Thursday, November 21, 2024

Bad Childhood: Can Marijuana Help Me Cope With Traumatic Memories?

Frank Sinatra: Why do you drink so much?
Dean Martin: I drink to forget.
Sinatra: Forget what?
Martin: I don’t know. I forgot that a long time ago.

The quest for an elixir that can relieve us of the burden of memory from a bad childhood and more is a longstanding one. Delivered at the swinging-60s crest of the Rat Pack era, when high-functioning alcoholism was regarded more as an aspirational lifestyle than a debilitating disease, Frankie and Dino’s exchange suggested one possible answer. But the promise of booze as a soothing balm of forgetfulness is mostly a delusion. Alcohol works with what you give it: If you are fixated and depressed when you start drinking, odds are you’ll just end up a fixated, depressed drunk.

Of course, it’s true that if you drink enough, you’ll black out. But that’s not forgetting, more like targeted oblivion.

Marijuana, on the other hand, has been shown to play a role in producing, sustaining, and—most important here—dulling traumatic memories. The science is still in its infancy, but it offers great promise for helping people anxiety disorders, like post traumatic stress.

Anecdotally, there’s been plenty of evidence that cannabis helps ease the symptoms of PTSD. But it wasn’t quantified until 2014. That’s when a study conducted in New Mexico on PTSD sufferers reported that cannabis use reduced symptoms by an average of 75 percent. The study itself acknowledges that this figure might be exaggerated, but, even accounting for bias, it’s an impressive result.

Another study from 2014 may provide a neurological explanation for this mitigation. [Trigger warning: contains scenes of rat-directed sadism.]

Researchers at the University of Haifa attempted to induce PTSD in lab rats, first by shocking their tiny, pink feet and then by following up on ensuring days with “trauma reminders”—which are probably not something that makes a pleasant ping! as it flashes a text box across your smartphone screen. Predictably, the distressed rodents began to exhibit classic PTSD symptoms, including jumpiness, avoidance, “impaired plasticity” in the brain’s reward center, and a tendency to hang out by the methadone clinic with a dude named Rico.

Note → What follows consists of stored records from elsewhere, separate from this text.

(** X14. Whatever [readData] returns, and as long as it acts on the
    transport only, the receive loop never touches the outgoing queue, never
    calls [writeData], changes neither [running_] nor the options, and never
    makes an active bus passive.  It logs "Auto-activated bus" at most once,
    exactly when it turns a passive bus active, which it does only with
    [activateBusOnReception_] set.  While [running_] is true every pass
    calls [readData] once. *)
Theorem receiveWorker_invariant fuel : forall w,
  exists e w',
    receiveWorker readData fuel w = Some (e, w') /\
    outgoingMsgs_ (bus w') = outgoingMsgs_ (bus w) /\
    write_calls (trace w') = write_calls (trace w) /\
    running_ (bus w') = running_ (bus w) /\
    options_ (bus w') = options_ (bus w) /\
    (isPassive_ (bus w') = true -> isPassive_ (bus w) = true) /\
    (activateBusOnReception_ (options_ (bus w)) = false ->
       isPassive_ (bus w') = isPassive_ (bus w)) /\
    auto_activations (trace w') =
      (auto_activations (trace w) +
       if isPassive_ (bus w) && negb (isPassive_ (bus w')) then 1 else 0)%nat /\
    (e = Terminated <-> running_ (bus w) = false) /\
    (running_ (bus w) = true ->
       e = OutOfFuel /\
       read_calls (trace w') = (read_calls (trace w) + fuel)%nat) /\
    (running_ (bus w) = true -> (0 < fuel)%nat ->
     activateBusOnReception_ (options_ (bus w)) = true ->
     fst (readData (driver w)) = true ->
       isPassive_ (bus w') = false).
Proof.
  induction fuel as [| fuel IH]; intros w;
    destruct (running_ (bus w)) eqn:Hr.
  - exists OutOfFuel, w. rewrite (receiveWorker_out_of_fuel w Hr).
    repeat split; auto; try lia; try discriminate.
    destruct (isPassive_ (bus w)); simpl; lia.
  - exists Terminated, w. rewrite (receiveWorker_stopped 0 w Hr).
    repeat split; auto; try lia; try discriminate.
    destruct (isPassive_ (bus w)); simpl; lia.
  - rewrite (receiveWorker_step fuel w Hr).
    destruct (readMessage_run w)
      as (w1 & Hrun & Hd & Hq & Ho & Ht & Hr1 & Hp & Hw & Hrc & Ha).
    cbv zeta in Hrun. rewrite Hrun.
    destruct (IH w1)
      as (e & w' & Hrun' & Hq' & Hw' & Hr' & Ho' & Hp' & Hk' & Ha' & He' & Hf' & _).
    exists e, w'. split; [exact Hrun' |].
    split; [congruence |]. split; [congruence |]. split; [congruence |].
    split; [congruence |].
    split.
    { intros H. apply Hp' in H. rewrite Hp in H.
      apply andb_true_iff in H. tauto. }
    split.
    { intros Hno. rewrite Hk' by congruence. rewrite Hp, Hno.
      rewrite andb_false_r. simpl. apply andb_true_r. }
    split.
    { rewrite Ha', Ha. clear - Hp Hp'.
      destruct (isPassive_ (bus w1)), (isPassive_ (bus w')),
        (isPassive_ (bus w)), (fst (readData (driver w))),
        (activateBusOnReception_ (options_ (bus w)));
        simpl in *; try discriminate Hp; try lia;
        specialize (Hp' eq_refl); discriminate Hp'. }
    split.
    { rewrite He', Hr1, Hr. split; intros H; discriminate H. }
    split.
    { intros _. destruct Hf' as [He Hrc']; [congruence |].
      split; [exact He |]. rewrite Hrc', Hrc. lia. }
    intros _ _ Hflag Hok.
    destruct (isPassive_ (bus w')) eqn:E'; [| reflexivity].
    specialize (Hp' eq_refl). rewrite Hp, Hok, Hflag in Hp'.
    destruct (isPassive_ (bus w)); discriminate Hp'.
  - exists Terminated, w. rewrite (receiveWorker_stopped (S fuel) w Hr).
    repeat split; auto; try lia; try discriminate.
    destruct (isPassive_ (bus w)); simpl; lia.
Qed.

Here’s the interesting point: Similarly traumatized rats that were injected with synthetic cannabinoids did not present these symptoms. In fact, these rats responded even better than a control group that was given  Zoloft, an antidepressant often prescribed for PTSD. And it wasn’t just because they were too high to care. Something in the cannabinoids actually prevented their brains from altering in response the repeated stress. In other words, the rats remembered the trauma; it just didn’t fuck them up.

Recently, researchers from the University of Colorado have cleared the last regulatory hurdle for what will be to date the most comprehensive—and, at $2 million, the most well-funded—clinical trial of cannabis on PTSD.  There’s every reason for optimism. But we’ll have to curb our enthusiasm: The results are not expected until 2019.